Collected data
-- -- --
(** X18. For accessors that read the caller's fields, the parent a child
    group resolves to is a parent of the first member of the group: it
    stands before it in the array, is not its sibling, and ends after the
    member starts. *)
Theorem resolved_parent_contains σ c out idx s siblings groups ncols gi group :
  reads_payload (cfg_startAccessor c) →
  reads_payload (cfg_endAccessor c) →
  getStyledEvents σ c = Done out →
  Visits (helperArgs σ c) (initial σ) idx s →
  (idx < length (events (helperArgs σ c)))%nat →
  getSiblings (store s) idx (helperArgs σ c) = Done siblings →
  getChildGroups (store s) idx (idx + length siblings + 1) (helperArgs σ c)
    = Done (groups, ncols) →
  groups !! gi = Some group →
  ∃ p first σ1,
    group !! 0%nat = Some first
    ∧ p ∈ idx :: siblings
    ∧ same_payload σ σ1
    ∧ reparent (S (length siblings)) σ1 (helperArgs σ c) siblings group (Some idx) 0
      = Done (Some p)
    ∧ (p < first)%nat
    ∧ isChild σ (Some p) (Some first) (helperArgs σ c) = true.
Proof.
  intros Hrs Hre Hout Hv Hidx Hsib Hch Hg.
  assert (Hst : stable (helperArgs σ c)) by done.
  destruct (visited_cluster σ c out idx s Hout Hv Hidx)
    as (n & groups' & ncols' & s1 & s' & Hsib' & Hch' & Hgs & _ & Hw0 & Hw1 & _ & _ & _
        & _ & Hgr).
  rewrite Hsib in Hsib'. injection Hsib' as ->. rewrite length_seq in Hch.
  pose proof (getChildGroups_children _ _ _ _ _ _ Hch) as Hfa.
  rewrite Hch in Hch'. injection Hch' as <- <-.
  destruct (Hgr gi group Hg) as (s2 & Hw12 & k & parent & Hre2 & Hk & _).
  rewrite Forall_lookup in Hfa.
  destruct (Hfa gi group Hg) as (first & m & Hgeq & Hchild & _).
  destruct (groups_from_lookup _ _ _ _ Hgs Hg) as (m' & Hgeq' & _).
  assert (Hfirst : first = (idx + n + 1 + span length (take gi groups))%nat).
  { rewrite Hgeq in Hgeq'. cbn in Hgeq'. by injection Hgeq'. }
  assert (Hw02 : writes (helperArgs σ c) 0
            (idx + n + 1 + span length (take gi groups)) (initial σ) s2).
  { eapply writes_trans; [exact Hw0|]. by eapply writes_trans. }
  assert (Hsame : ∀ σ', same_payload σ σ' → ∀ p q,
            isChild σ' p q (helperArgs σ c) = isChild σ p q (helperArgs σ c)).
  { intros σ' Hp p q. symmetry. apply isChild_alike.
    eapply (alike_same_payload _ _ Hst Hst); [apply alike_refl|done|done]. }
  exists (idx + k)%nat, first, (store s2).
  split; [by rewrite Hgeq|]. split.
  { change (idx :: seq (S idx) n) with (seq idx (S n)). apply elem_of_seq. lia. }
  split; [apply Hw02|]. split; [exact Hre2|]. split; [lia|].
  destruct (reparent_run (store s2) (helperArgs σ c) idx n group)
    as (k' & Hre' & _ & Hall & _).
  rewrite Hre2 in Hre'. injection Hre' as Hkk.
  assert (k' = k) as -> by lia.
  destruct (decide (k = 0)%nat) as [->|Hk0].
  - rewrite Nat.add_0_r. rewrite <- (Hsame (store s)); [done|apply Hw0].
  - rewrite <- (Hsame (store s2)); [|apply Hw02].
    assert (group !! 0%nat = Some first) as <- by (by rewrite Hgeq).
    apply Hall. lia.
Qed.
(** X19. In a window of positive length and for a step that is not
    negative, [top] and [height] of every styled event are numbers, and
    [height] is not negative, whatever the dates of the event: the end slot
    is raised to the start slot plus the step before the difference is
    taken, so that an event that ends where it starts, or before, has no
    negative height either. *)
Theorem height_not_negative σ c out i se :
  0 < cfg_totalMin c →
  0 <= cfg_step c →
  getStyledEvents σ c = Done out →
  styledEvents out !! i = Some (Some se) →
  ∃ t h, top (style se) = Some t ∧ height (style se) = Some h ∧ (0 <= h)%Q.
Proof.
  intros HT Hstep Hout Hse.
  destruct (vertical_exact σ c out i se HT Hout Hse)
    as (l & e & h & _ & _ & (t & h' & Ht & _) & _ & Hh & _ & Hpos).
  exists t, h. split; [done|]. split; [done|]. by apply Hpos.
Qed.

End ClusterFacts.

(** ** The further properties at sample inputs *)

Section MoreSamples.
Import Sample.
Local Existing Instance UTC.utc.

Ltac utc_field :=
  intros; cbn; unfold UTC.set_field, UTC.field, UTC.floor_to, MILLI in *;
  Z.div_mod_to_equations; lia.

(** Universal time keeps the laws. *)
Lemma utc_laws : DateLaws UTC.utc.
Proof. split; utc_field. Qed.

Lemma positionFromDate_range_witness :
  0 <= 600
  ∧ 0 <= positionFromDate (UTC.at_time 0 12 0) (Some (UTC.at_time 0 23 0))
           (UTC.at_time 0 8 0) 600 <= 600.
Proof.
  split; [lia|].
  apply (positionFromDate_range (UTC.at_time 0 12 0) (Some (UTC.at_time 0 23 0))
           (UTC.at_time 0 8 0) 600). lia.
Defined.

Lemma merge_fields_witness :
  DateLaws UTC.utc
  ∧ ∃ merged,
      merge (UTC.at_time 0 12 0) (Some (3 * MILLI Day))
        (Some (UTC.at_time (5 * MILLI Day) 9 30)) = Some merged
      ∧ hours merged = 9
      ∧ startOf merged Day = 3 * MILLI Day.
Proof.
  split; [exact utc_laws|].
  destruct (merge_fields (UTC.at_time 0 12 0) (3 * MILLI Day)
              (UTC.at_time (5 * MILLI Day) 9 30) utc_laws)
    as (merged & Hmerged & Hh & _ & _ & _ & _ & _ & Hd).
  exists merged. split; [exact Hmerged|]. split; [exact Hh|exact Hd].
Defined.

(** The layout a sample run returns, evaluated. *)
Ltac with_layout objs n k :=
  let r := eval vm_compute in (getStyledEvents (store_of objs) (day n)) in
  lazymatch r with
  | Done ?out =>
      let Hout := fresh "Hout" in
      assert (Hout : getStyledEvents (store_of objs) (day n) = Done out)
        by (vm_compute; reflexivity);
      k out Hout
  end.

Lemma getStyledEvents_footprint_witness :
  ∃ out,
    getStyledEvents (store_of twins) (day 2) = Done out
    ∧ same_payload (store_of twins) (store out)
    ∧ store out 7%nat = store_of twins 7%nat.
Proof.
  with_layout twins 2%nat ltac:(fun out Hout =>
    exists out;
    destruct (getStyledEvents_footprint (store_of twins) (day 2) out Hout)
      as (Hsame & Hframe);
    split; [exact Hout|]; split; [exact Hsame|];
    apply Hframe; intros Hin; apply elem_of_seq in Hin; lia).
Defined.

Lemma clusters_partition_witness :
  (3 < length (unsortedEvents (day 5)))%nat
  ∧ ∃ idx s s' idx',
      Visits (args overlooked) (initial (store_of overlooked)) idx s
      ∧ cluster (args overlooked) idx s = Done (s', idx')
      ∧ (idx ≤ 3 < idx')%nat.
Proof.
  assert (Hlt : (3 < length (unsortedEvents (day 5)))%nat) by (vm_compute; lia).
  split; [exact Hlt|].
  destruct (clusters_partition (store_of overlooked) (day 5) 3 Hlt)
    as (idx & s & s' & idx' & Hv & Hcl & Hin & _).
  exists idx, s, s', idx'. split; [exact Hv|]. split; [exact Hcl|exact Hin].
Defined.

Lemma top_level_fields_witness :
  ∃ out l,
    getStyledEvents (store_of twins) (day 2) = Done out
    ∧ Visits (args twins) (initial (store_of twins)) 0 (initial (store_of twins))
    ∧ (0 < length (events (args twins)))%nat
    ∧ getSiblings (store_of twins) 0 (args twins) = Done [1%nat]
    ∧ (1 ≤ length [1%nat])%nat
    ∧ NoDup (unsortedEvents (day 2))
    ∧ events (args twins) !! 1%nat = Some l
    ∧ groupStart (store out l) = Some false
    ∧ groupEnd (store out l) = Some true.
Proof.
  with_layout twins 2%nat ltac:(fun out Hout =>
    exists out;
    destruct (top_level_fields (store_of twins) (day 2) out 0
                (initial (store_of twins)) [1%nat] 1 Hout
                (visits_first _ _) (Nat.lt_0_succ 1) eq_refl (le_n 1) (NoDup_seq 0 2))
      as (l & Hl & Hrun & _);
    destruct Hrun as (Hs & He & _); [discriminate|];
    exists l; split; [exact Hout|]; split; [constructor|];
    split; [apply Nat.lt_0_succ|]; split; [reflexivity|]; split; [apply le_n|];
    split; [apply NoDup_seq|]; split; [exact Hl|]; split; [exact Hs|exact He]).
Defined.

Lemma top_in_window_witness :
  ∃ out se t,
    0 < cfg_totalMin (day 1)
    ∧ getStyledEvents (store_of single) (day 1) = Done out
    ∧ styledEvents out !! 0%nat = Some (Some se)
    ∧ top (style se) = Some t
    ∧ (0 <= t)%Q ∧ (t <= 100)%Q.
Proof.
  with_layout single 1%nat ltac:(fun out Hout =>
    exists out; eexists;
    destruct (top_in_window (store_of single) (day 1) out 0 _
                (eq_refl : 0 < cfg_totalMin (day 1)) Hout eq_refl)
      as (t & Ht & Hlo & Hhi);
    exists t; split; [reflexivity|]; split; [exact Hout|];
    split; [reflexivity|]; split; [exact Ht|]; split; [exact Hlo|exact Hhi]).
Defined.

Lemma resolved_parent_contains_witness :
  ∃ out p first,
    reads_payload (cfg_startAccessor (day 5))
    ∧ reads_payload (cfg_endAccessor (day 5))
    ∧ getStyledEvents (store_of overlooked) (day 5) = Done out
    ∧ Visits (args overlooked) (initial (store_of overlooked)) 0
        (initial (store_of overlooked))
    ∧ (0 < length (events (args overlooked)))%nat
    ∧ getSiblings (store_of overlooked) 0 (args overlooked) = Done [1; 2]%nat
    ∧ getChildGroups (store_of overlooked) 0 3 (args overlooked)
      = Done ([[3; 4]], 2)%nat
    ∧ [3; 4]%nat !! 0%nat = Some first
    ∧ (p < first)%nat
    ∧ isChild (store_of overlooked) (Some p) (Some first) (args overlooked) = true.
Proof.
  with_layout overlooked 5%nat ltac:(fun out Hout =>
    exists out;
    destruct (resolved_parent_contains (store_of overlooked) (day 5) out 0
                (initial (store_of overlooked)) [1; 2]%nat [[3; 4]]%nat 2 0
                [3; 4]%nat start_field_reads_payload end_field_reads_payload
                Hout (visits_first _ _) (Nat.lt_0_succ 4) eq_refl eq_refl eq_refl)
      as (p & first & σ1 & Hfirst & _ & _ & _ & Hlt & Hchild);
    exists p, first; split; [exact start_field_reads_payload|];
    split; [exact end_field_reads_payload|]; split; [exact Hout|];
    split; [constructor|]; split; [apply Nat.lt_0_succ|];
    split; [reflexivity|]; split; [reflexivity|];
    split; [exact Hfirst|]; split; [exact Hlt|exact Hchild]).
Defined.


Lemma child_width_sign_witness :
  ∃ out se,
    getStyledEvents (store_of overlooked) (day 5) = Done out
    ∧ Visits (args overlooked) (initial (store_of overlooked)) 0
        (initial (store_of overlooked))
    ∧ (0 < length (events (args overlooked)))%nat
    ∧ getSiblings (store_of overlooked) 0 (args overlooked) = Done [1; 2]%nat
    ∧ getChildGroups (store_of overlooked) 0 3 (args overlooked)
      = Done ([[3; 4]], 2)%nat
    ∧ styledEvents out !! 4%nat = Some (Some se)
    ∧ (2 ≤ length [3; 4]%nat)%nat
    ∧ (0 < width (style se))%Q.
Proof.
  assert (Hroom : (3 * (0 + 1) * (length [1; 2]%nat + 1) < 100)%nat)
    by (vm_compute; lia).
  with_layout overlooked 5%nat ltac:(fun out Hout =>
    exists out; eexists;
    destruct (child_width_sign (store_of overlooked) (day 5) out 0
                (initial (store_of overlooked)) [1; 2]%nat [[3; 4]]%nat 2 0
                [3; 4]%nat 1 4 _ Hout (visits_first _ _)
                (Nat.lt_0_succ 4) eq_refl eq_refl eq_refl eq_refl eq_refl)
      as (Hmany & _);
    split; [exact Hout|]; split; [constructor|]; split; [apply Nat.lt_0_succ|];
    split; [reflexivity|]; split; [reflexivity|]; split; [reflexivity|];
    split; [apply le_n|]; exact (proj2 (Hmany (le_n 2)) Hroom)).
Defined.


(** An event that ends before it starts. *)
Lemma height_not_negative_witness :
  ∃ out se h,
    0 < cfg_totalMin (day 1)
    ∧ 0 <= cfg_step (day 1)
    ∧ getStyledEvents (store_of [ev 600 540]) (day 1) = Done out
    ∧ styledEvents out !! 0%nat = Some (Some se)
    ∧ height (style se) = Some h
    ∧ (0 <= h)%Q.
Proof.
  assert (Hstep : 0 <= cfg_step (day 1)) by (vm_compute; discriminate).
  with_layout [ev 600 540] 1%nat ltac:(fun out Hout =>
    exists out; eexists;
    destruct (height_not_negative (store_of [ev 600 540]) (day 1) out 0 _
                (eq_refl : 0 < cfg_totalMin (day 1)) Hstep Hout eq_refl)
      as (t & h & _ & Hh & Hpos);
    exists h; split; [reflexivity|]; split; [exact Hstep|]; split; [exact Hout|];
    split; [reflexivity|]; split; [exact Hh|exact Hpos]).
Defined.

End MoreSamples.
-- -- --
> [How to complete this task] Each line that holds the word "before" should be extracted from the records.

> [Exercise response]
    stands before it in the array, is not its sibling, and ends after the
    is raised to the start slot plus the step before the difference is
    taken, so that an event that ends where it starts, or before, has no
(** An event that ends before it starts. *)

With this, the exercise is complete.